En ce qui concerne le vêtement arabe contemporain, nous pouvons affirmer qu’il incarne et maintient avec force les frontières politiques et géographiques imposées par les partitions qui ont découlé des Accords Sykes-Picot en 1916 ainsi que par les divers traités et accords qui suivirent. Par conséquent les diverses formes prises par le vêtement arabe devinrent un symbole fort mettant en évidence de manière bien plus claire que tout autre élément les divisions que connurent les 22 pays arabes, sachant que ces derniers furent créés et délimités afin de délibérément produire cette division entre les Arabes, éléments parmi lesquels on trouve les hymnes nationaux, les drapeaux, les frontières et autres partitions géostratégiques.

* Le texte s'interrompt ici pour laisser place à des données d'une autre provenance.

(* ================================================================== *)
(** ** The shared-memory record ([elevator.h])                        *)
(* ================================================================== *)

(** The mutex and the condition variable are not data of the model: every
  function below that takes and returns a [car_shared_mem] is one
  critical section, run with the mutex held, and the processes interleave
  at the granularity of these sections.  The [uint8_t] fields are integers
  in [0, 255]. *)
Module Shm.

Record car_shared_mem : Type := mk_shm {
  current_floor : list ascii;        (* char[MAX_FLOOR_LEN] *)
  destination_floor : list ascii;    (* char[MAX_FLOOR_LEN] *)
  status : list ascii;               (* char[MAX_STATUS_LEN] *)
  open_button : Z;
  close_button : Z;
  safety_system : Z;
  door_obstruction : Z;
  overload : Z;
  emergency_stop : Z;
  individual_service_mode : Z;
  emergency_mode : Z
}.

Definition set_current_floor (v : list ascii) (m : car_shared_mem) :=
  mk_shm v (destination_floor m) (status m) (open_button m) (close_button m)
    (safety_system m) (door_obstruction m) (overload m) (emergency_stop m)
    (individual_service_mode m) (emergency_mode m).
Definition set_destination_floor (v : list ascii) (m : car_shared_mem) :=
  mk_shm (current_floor m) v (status m) (open_button m) (close_button m)
    (safety_system m) (door_obstruction m) (overload m) (emergency_stop m)
    (individual_service_mode m) (emergency_mode m).
Definition set_status (v : list ascii) (m : car_shared_mem) :=
  mk_shm (current_floor m) (destination_floor m) v (open_button m) (close_button m)
    (safety_system m) (door_obstruction m) (overload m) (emergency_stop m)
    (individual_service_mode m) (emergency_mode m).
Definition set_open_button (v : Z) (m : car_shared_mem) :=
  mk_shm (current_floor m) (destination_floor m) (status m) v (close_button m)
    (safety_system m) (door_obstruction m) (overload m) (emergency_stop m)
    (individual_service_mode m) (emergency_mode m).
Definition set_close_button (v : Z) (m : car_shared_mem) :=
  mk_shm (current_floor m) (destination_floor m) (status m) (open_button m) v
    (safety_system m) (door_obstruction m) (overload m) (emergency_stop m)
    (individual_service_mode m) (emergency_mode m).
Definition set_safety_system (v : Z) (m : car_shared_mem) :=
  mk_shm (current_floor m) (destination_floor m) (status m) (open_button m)
    (close_button m) v (door_obstruction m) (overload m) (emergency_stop m)
    (individual_service_mode m) (emergency_mode m).
Definition set_emergency_stop (v : Z) (m : car_shared_mem) :=
  mk_shm (current_floor m) (destination_floor m) (status m) (open_button m)
    (close_button m) (safety_system m) (door_obstruction m) (overload m) v
    (individual_service_mode m) (emergency_mode m).
Definition set_individual_service_mode (v : Z) (m : car_shared_mem) :=
  mk_shm (current_floor m) (destination_floor m) (status m) (open_button m)
    (close_button m) (safety_system m) (door_obstruction m) (overload m)
    (emergency_stop m) v (emergency_mode m).
Definition set_emergency_mode (v : Z) (m : car_shared_mem) :=
  mk_shm (current_floor m) (destination_floor m) (status m) (open_button m)
    (close_button m) (safety_system m) (door_obstruction m) (overload m)
    (emergency_stop m) (individual_service_mode m) v.

(** A status test [strncmp(shm->status, name, MAX_STATUS_LEN) == 0]. *)
Definition status_is (name : string) (m : car_shared_mem) : bool :=
  strncmp (status m) (lit name) MAX_STATUS_LEN =? 0.

(** [safe_copy_status(shm->status, name, sizeof(shm->status))]. *)
Definition copy_status (name : string) (m : car_shared_mem) : car_shared_mem :=
  set_status (safe_copy (lit name) MAX_STATUS_LEN) m.

(** The fields as [create_shared_memory] initialises them. *)
Definition create_shared_memory (lowest_floor : list ascii) : car_shared_mem :=
  mk_shm (safe_copy lowest_floor MAX_FLOOR_LEN)
         (safe_copy lowest_floor MAX_FLOOR_LEN)
         (safe_copy (lit "Closed") MAX_STATUS_LEN)
         0 0 0 0 0 0 0 0.

End Shm.
Import Shm.

(* ================================================================== *)
(** ** The safety monitor ([safety.c])                                *)
(* ================================================================== *)

Module Safety.

Definition VALID_STATUSES : list (list ascii) :=
  [lit "Opening"; lit "Open"; lit "Closing"; lit "Closed"; lit "Between"].

Definition is_valid_status (status : list ascii) : bool :=
  existsb (fun v => strncmp status v MAX_STATUS_LEN =? 0) VALID_STATUSES.

Definition is_valid_uint8_value (value max_val : Z) : bool := value <=? max_val.

Fixpoint is_null_terminated (str : list ascii) (max_len : nat) : bool :=
  match max_len with
  | O => false
  | S n => if is_nul (hd NUL str) then true else is_null_terminated (tl str) n
  end.

Definition validate_floor_string (floor_str : list ascii) : bool :=
  if negb (is_null_terminated floor_str MAX_FLOOR_LEN) then false
  else ok (parse_floor floor_str).

Definition validate_obstruction_status_consistency (shm : car_shared_mem) : bool :=
  if door_obstruction shm =? 1
  then (status_is "Opening" shm || status_is "Closing" shm)%bool
  else true.

Definition perform_safety_validation (shm : car_shared_mem) : bool :=
  if (negb (is_null_terminated (current_floor shm) MAX_FLOOR_LEN)
      || negb (is_null_terminated (destination_floor shm) MAX_FLOOR_LEN)
      || negb (is_null_terminated (status shm) MAX_STATUS_LEN))%bool then false
  else if (negb (validate_floor_string (current_floor shm))
           || negb (validate_floor_string (destination_floor shm)))%bool then false
  else if negb (is_valid_status (status shm)) then false
  else if (negb (is_valid_uint8_value (open_button shm) 1)
           || negb (is_valid_uint8_value (close_button shm) 1)
           || negb (is_valid_uint8_value (door_obstruction shm) 1)
           || negb (is_valid_uint8_value (overload shm) 1)
           || negb (is_valid_uint8_value (emergency_stop shm) 1)
           || negb (is_valid_uint8_value (individual_service_mode shm) 1)
           || negb (is_valid_uint8_value (emergency_mode shm) 1))%bool then false
  else if negb (is_valid_uint8_value (safety_system shm) 3) then false
  else if negb (validate_obstruction_status_consistency shm) then false
  else true.

(** What the monitor has written to standard output comes back with the
    state. *)
Definition handle_safety_violation (shm : car_shared_mem) (message : string)
    (stdout : list ascii) : car_shared_mem * list ascii :=
  (set_emergency_mode 1 shm, stdout ++ lit message ++ [LF]).

(** One run of [process_safety_actions]: the new state, the text written,
    and whether the condition variable was broadcast. *)
Definition process_safety_actions (shm : car_shared_mem)
  : car_shared_mem * list ascii * bool :=
  let changed := false in
  let stdout := @nil ascii in
  let '(shm, changed) :=
    if safety_system shm =? 0 then (set_safety_system 1 shm, true)
    else (shm, changed) in
  let '(shm, changed) :=
    if ((door_obstruction shm =? 1) && status_is "Closing" shm)%bool
    then (copy_status "Opening" shm, true)
    else (shm, changed) in
  let '(shm, stdout, changed) :=
    if ((emergency_stop shm =? 1) && (emergency_mode shm =? 0))%bool
    then let '(shm, stdout) :=
           handle_safety_violation shm
             "The emergency stop button has been pressed!" stdout in
         (set_emergency_stop 0 shm, stdout, true)
    else (shm, stdout, changed) in
  let '(shm, stdout, changed) :=
    if ((overload shm =? 1) && (emergency_mode shm =? 0))%bool
    then let '(shm, stdout) :=
           handle_safety_violation shm
             "The overload sensor has been tripped!" stdout in
         (shm, stdout, true)
    else (shm, stdout, changed) in
  let '(shm, stdout, changed) :=
    if negb (emergency_mode shm =? 1)
    then if negb (perform_safety_validation shm)
         then let '(shm, stdout) :=
                handle_safety_violation shm "Data consistency error!" stdout in
              (shm, stdout, true)
         else (shm, stdout, changed)
    else (shm, stdout, changed) in
  (shm, stdout, changed).

(** The state after one cycle of the monitor's loop. *)
Definition cycle (shm : car_shared_mem) : car_shared_mem :=
  fst (fst (process_safety_actions shm)).

End Safety.

(* ================================================================== *)
(** ** The car process ([car.c])                                      *)
(* ================================================================== *)

Module Car.

Definition FLOOR_STRING_MAX_LEN : nat := 4.

Definition handle_open_button (shm : car_shared_mem) : car_shared_mem :=
  if negb (open_button shm =? 0) then
    let shm := set_open_button 0 shm in
    if (status_is "Closed" shm || status_is "Closing" shm)%bool
    then copy_status "Opening" shm
    else shm
  else shm.

Definition handle_close_button (shm : car_shared_mem) : car_shared_mem :=
  if negb (close_button shm =? 0) then
    let shm := set_close_button 0 shm in
    if status_is "Open" shm then copy_status "Closing" shm else shm
  else shm.

(** *** The network thread *)

(** The snapshot at the top of the thread's loop. *)
Definition should_connect (shm : car_shared_mem) : bool :=
  ((safety_system shm >? 0) && (safety_system shm <? 3)
   && (individual_service_mode shm =? 0) && (emergency_mode shm =? 0))%bool.

(** What the thread does with a message [msg] that [read_message] has
    returned. *)
Definition handle_message (msg : list ascii) (shm : car_shared_mem)
  : car_shared_mem :=
  if strncmp msg (lit "FLOOR ") 6 =? 0 then
    let floor := skipn 6 msg in
    if negb (status_is "Between" shm) then
      if strncmp floor (current_floor shm) MAX_FLOOR_LEN =? 0 then
        if status_is "Closed" shm then copy_status "Opening" shm else shm
      else
        let floor_check := parse_floor floor in
        if ok floor_check
        then set_destination_floor (safe_copy floor MAX_FLOOR_LEN) shm
        else shm
    else shm
  else shm.

(** The heartbeat step of the thread: the new state and
    [entered_emergency]. *)
Definition heartbeat (shm : car_shared_mem) : car_shared_mem * bool :=
  let shm :=
    if safety_system shm <? 3
    then set_safety_system ((safety_system shm + 1) mod 256) shm
    else shm in
  if safety_system shm >=? 3
  then (set_emergency_mode 1 shm, true)
  else (shm, false).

Le résultat est que chaque pays et même région du monde arabe possède son vêtement spécifique le distinguant des autres. Cette division vestimentaire peut sembler au premier abord très futile et n’être que la manifestation d’une diversité culturelle, voire folklorique, au sein du monde arabe, mais en réalité cela cache de réelles fractures entre les diverses parties de ce dernier, et d’ailleurs ces fractures sont parfois si profondes que certains pays arabes en arrivent à considérer leurs « frères » des autres pays comme des étrangers dont il faut se méfier comme de réels ennemis. Notons que le discours diplomatique arabe est désormais plein de menaces, de procès d’intention, de termes empoisonnant les relations ou encore de soupçons d’atteinte à la souveraineté politique des uns ou des autres ; tout cela ne fait donc que détruire un peu plus le corps arabe qui devrait être uni et dont chacune des parties devrait se réclamer d’une communauté une et indivisible partageant le même but et le même destin. Il est indéniable que la division profonde que connaît la Oumma a été voulue et provoquée, et ce, à tous les niveaux et entre ces multiples composantes qui n’ont alors de cesse de s’entre-déchirer et de s’autodétruire, ce qui facilite évidemment la domination du monde arabe par des forces étrangères hostiles.
Il est intéressant pour finir d’indiquer qu’à l’heure actuelle la mondialisation domine et cela implique qu’est imposé au monde entier un mode de vie standardisé touchant tous les aspects de l’existence des individus dans ses moindres détails. Cette influence, qu’il faut bien considérer comme globalement néfaste, s’est bien évidemment répandue comme une traînée de poudre dans les pays du tiers-monde et donc dans les pays arabes, dont la plupart ont un niveau de développement les mettant directement dans cette dernière catégorie. C’est ainsi que par voie de conséquence le vêtement arabe, subissant les assauts de cette sous-culture mondialisée, a presque totalement disparu du Châm, de Palestine ou encore d’Egypte, en fait on en trouve quasiment plus la trace que dans les séries télévisées mettant en scène des événements historiques. Toutefois, il existe encore certaines parties, très réduites, de la population portant encore avec dignité le vêtement arabe traditionnel, en fait il apparaît clair que ce sont les personnes plutôt pratiquantes et religieuses qui font de ce vêtement leur habit quotidien, de même qu’il est porté par des gens d’autres milieux lors des grandes occasions comme les fêtes religieuses ou les mariages.